(** X3. Isolation of the partitions: in the partitioned engine an access of
    process [pid] leaves every other process as it was: the frames of its
    partition, its cursor, its recency list, the mappings of its page table
    and its fault counter.  In particular the page that an eviction displaces
    is a page of [pid] itself. *)
Theorem X3_local_isolation (rand : nat -> nat) (pid : Z) (page : N)
    (trace : list (Z * N)) (ci : nat) (vm vm' : Local.VirtualMemoryManager) :
  Local.reachable vm ->
  Local.handleAccess rand pid page trace ci vm = Ok vm' ->
  forall P, valid_pid P -> P <> pid ->
    Local.partition (Local.frame_status vm') P = Local.partition (Local.frame_status vm) P /\
    Local.cursor (Local.frame_status vm') P = Local.cursor (Local.frame_status vm) P /\
    Local.recency (Local.frame_status vm') P = Local.recency (Local.frame_status vm) P /\
    (forall p, lookup_page (Local.page_tables vm') P p
               = lookup_page (Local.page_tables vm) P p) /\
    faults_of (Local.page_tables vm') (Z.to_nat P)
    = faults_of (Local.page_tables vm) (Z.to_nat P).
Proof.
  intros Hreach Hrun P HP Hne.
  pose proof (LocalRuns.l_reachable_consistent vm Hreach) as Hc.
  apply LocalRuns.l_handleAccess_Ok in Hrun; [|exact Hc]. destruct Hrun as [Hv Hstep].
  pose proof (Local.cons_rows vm Hc) as Hrows.
  pose proof (Local.cons_cursors vm Hc) as Hcursors.
  pose proof (Local.cons_lists vm Hc) as Hlists.
  destruct (LocalCache.l_step_other rand pid page trace ci vm vm' P Hc Hv HP Hne Hstep)
    as [Hpart Hfaults].
  split; [exact Hpart|].
  assert (Hq : Z.to_nat pid <> Z.to_nat P).
  { intros Heq. apply Hne. apply LocalInv.valid_pid_inj; auto. }
  assert (Hpair : forall p, ~ (P = pid /\ p = page)) by (intros p [H _]; contradiction).
  destruct Hstep as [f Hlook | f pts' Hlook Hff _ Hi
                    | f old next lru calls pts' Hlook Hfull Hch Hold _ Hi
                    | pts' Hlook Hfull Hunk _ Hsame].
  - destruct (String.eqb (Local.replacement_policy vm) "lru"); simpl.
    + split; [reflexivity|]. split; [|split; [reflexivity | exact Hfaults]].
      unfold Local.recency, Local.row_set. simpl.
      rewrite list_lookup_insert_ne by exact Hq. reflexivity.
    + split; [reflexivity|]. split; [reflexivity|]. split; [reflexivity | exact Hfaults].
  - simpl in *. rewrite LocalInv.l_cursor_placed, LocalInv.l_recency_placed by assumption.
    destruct (decide (P = pid)) as [|_]; [contradiction|].
    split; [reflexivity|]. split; [reflexivity|]. split; [|exact Hfaults].
    intros p. rewrite (Hi P p).
    destruct (decide (P = pid /\ p = page)) as [H|_]; [destruct (Hpair p H)|].
    destruct (decide (None = Some (P, p))) as [H|_]; [discriminate | reflexivity].
  - simpl in *. rewrite LocalInv.l_cursor_placed, LocalInv.l_recency_placed by assumption.
    destruct (decide (P = pid)) as [|_]; [contradiction|].
    split; [reflexivity|]. split; [reflexivity|]. split; [|exact Hfaults].
    intros p. rewrite (Hi P p).
    destruct (decide (P = pid /\ p = page)) as [H|_]; [destruct (Hpair p H)|].
    destruct (decide (Some old = Some (P, p))) as [[= ->]|_]; [|reflexivity].
    exfalso. apply Hne.
    destruct (Hfull f) as (e & He & Hocc); [eapply lookup_lt_Some; eauto|].
    assert (e = (P, p)) by congruence. subst e.
    apply (Local.cons_own vm Hc pid f (P, p) Hv Hold Hocc).
  - simpl in *. split; [reflexivity|]. split; [reflexivity|].
    split; [intros p; apply Hsame | exact Hfaults].
Qed.

Lemma X3_witness :
  exists vm vm',
    Local.after (fun _ => 0) 4 "fifo" crowding_trace 2 = Ok vm /\
    Local.handleAccess (fun _ => 0) 1 2 crowding_trace 2 vm = Ok vm' /\
    Local.partition (Local.frame_status vm') 0 = [(0%Z, 7%N)] /\
    Local.partition (Local.frame_status vm') 0 = Local.partition (Local.frame_status vm) 0 /\
    lookup_page (Local.page_tables vm') 0 7 = lookup_page (Local.page_tables vm) 0 7.
Proof.
  assert (Hvalid : valid_trace crowding_trace) by (apply valid_traceb_sound; reflexivity).
  destruct (LocalAfter.l_after_total (fun _ => 0) 4 "fifo" crowding_trace 2
              ltac:(lia) Hvalid) as [vm Hvm].
  destruct (LocalAfter.l_after_total (fun _ => 0) 4 "fifo" crowding_trace 3
              ltac:(lia) Hvalid) as [vm' Hvm'].
  assert (Hr : Local.reachable vm).
  { exists (fun _ => 0), 4%Z, "fifo", crowding_trace, 2. split; [lia | exact Hvm]. }
  assert (Hstep : Local.handleAccess (fun _ => 0) 1 2 crowding_trace 2 vm = Ok vm').
  { rewrite LocalAfter.l_after_S, Hvm in Hvm'. exact Hvm'. }
  destruct (X3_local_isolation (fun _ => 0) 1 2 crowding_trace 2 vm vm' Hr Hstep 0%Z)
    as (Hpart & _ & _ & Hlook & _); [unfold valid_pid; lia | lia |].
  pose proof Hvm' as Hc'. vm_compute in Hc'. injection Hc' as Hc'.
  exists vm, vm'. split; [exact Hvm|]. split; [exact Hstep|].
  split; [rewrite <- Hc'; reflexivity|]. split; [exact Hpart | apply Hlook].
Defined.

(** ** What an access reads: the draws and the trace *)

Module GlobalReads.
Import Global.

Lemma g_remap_fixed (vm vm' : VirtualMemoryManager) (pid : Z) (page : N) (calls : nat)
    (r : FrameStatus * (Z * N * nat)) :
  remap vm pid page calls r = Ok vm' ->
  replacement_policy vm' = replacement_policy vm /\ num_frames vm' = num_frames vm.
Proof.
  destruct r as [fs [[op og] ef]]. unfold remap. intros H.
  inv_bind H. inv_bind H. injection H as <-. auto.
Qed.

(** An access changes neither the policy nor the configured frame count. *)
Lemma g_access_fixed (rand : nat -> nat) (pid : Z) (page : N)
    (trace : list (Z * N)) (ci : nat) (vm vm' : VirtualMemoryManager) :
  handleAccess rand pid page trace ci vm = Ok vm' ->
  replacement_policy vm' = replacement_policy vm /\ num_frames vm' = num_frames vm.
Proof.
  unfold handleAccess. intros H. inv_bind H.
  destruct (page_to_frame a !! page) as [f|].
  { destruct (String.eqb (replacement_policy vm) "lru"); injection H as <-; auto. }
  inv_bind H. simpl in H. inv_bind H. destruct a1 as [fs frame]. destruct frame as [f|].
  { inv_bind H. injection H as <-. auto. }
  repeat match type of H with
         | (if ?b then _ else _) = _ => destruct b
         end;
    try (inv_bind H; apply g_remap_fixed in H; exact H).
  injection H as <-. auto.
Qed.

Lemma g_access_rand (rand rand' : nat -> nat) (pid : Z) (page : N)
    (trace : list (Z * N)) (ci : nat) (vm : VirtualMemoryManager) :
  replacement_policy vm <> "random" ->
  handleAccess rand pid page trace ci vm = handleAccess rand' pid page trace ci vm.
Proof.
  intros Hp. unfold handleAccess.
  destruct (table_get (page_tables vm) pid) as [t|]; [|reflexivity]. simpl.
  destruct (page_to_frame t !! page); [reflexivity|].
  destruct (table_fault pid (page_tables vm)) as [pts|]; [|reflexivity]. simpl.
  destruct (allocateFrame pid page (frame_status vm)) as [[fs [f|]]|]; try reflexivity.
  simpl. destruct (String.eqb (replacement_policy vm) "fifo"); [reflexivity|].
  destruct (String.eqb (replacement_policy vm) "lru"); [reflexivity|].
  destruct (String.eqb (replacement_policy vm) "optimal"); [reflexivity|].
  destruct (String.eqb (replacement_policy vm) "random") eqn:E; [|reflexivity].
  apply String.eqb_eq in E. contradiction.
Qed.

Lemma g_access_trace (rand : nat -> nat) (pid : Z) (page : N)
    (trace trace' : list (Z * N)) (ci ci' : nat) (vm : VirtualMemoryManager) :
  replacement_policy vm <> "optimal" ->
  handleAccess rand pid page trace ci vm = handleAccess rand pid page trace' ci' vm.
Proof.
  intros Hp. unfold handleAccess.
  destruct (table_get (page_tables vm) pid) as [t|]; [|reflexivity]. simpl.
  destruct (page_to_frame t !! page); [reflexivity|].
  destruct (table_fault pid (page_tables vm)) as [pts|]; [|reflexivity]. simpl.
  destruct (allocateFrame pid page (frame_status vm)) as [[fs [f|]]|]; try reflexivity.
  simpl. destruct (String.eqb (replacement_policy vm) "fifo"); [reflexivity|].
  destruct (String.eqb (replacement_policy vm) "lru"); [reflexivity|].
  destruct (String.eqb (replacement_policy vm) "optimal") eqn:E; [|reflexivity].
  apply String.eqb_eq in E. contradiction.
Qed.

Lemma g_loop_rand (rand rand' : nat -> nat) (trace : list (Z * N)) (fuel i : nat)
    (vm : VirtualMemoryManager) :
  replacement_policy vm <> "random" ->
  access_loop rand trace fuel i vm = access_loop rand' trace fuel i vm.
Proof.
  revert i vm. induction fuel as [|fuel IH]; intros i vm Hp; [reflexivity|].
  simpl. destruct (trace !! i) as [r|]; [|reflexivity].
  rewrite (g_access_rand rand rand') by exact Hp.
  destruct (handleAccess rand' r.1 r.2 trace i vm) as [vm1|] eqn:E; [|reflexivity].
  simpl. apply IH. apply g_access_fixed in E. destruct E as [-> _]. exact Hp.
Qed.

------------------------------------------------------------

### WHAT THE TASK REQUIRES
All lines above in which the word "assert" occurs should be identified and copied.

### TASK ANSWER
  assert (Hq : Z.to_nat pid <> Z.to_nat P).
  assert (Hpair : forall p, ~ (P = pid /\ p = page)) by (intros p [H _]; contradiction).
    assert (e = (P, p)) by congruence. subst e.
  assert (Hvalid : valid_trace crowding_trace) by (apply valid_traceb_sound; reflexivity).
  assert (Hr : Local.reachable vm).
  assert (Hstep : Local.handleAccess (fun _ => 0) 1 2 crowding_trace 2 vm = Ok vm').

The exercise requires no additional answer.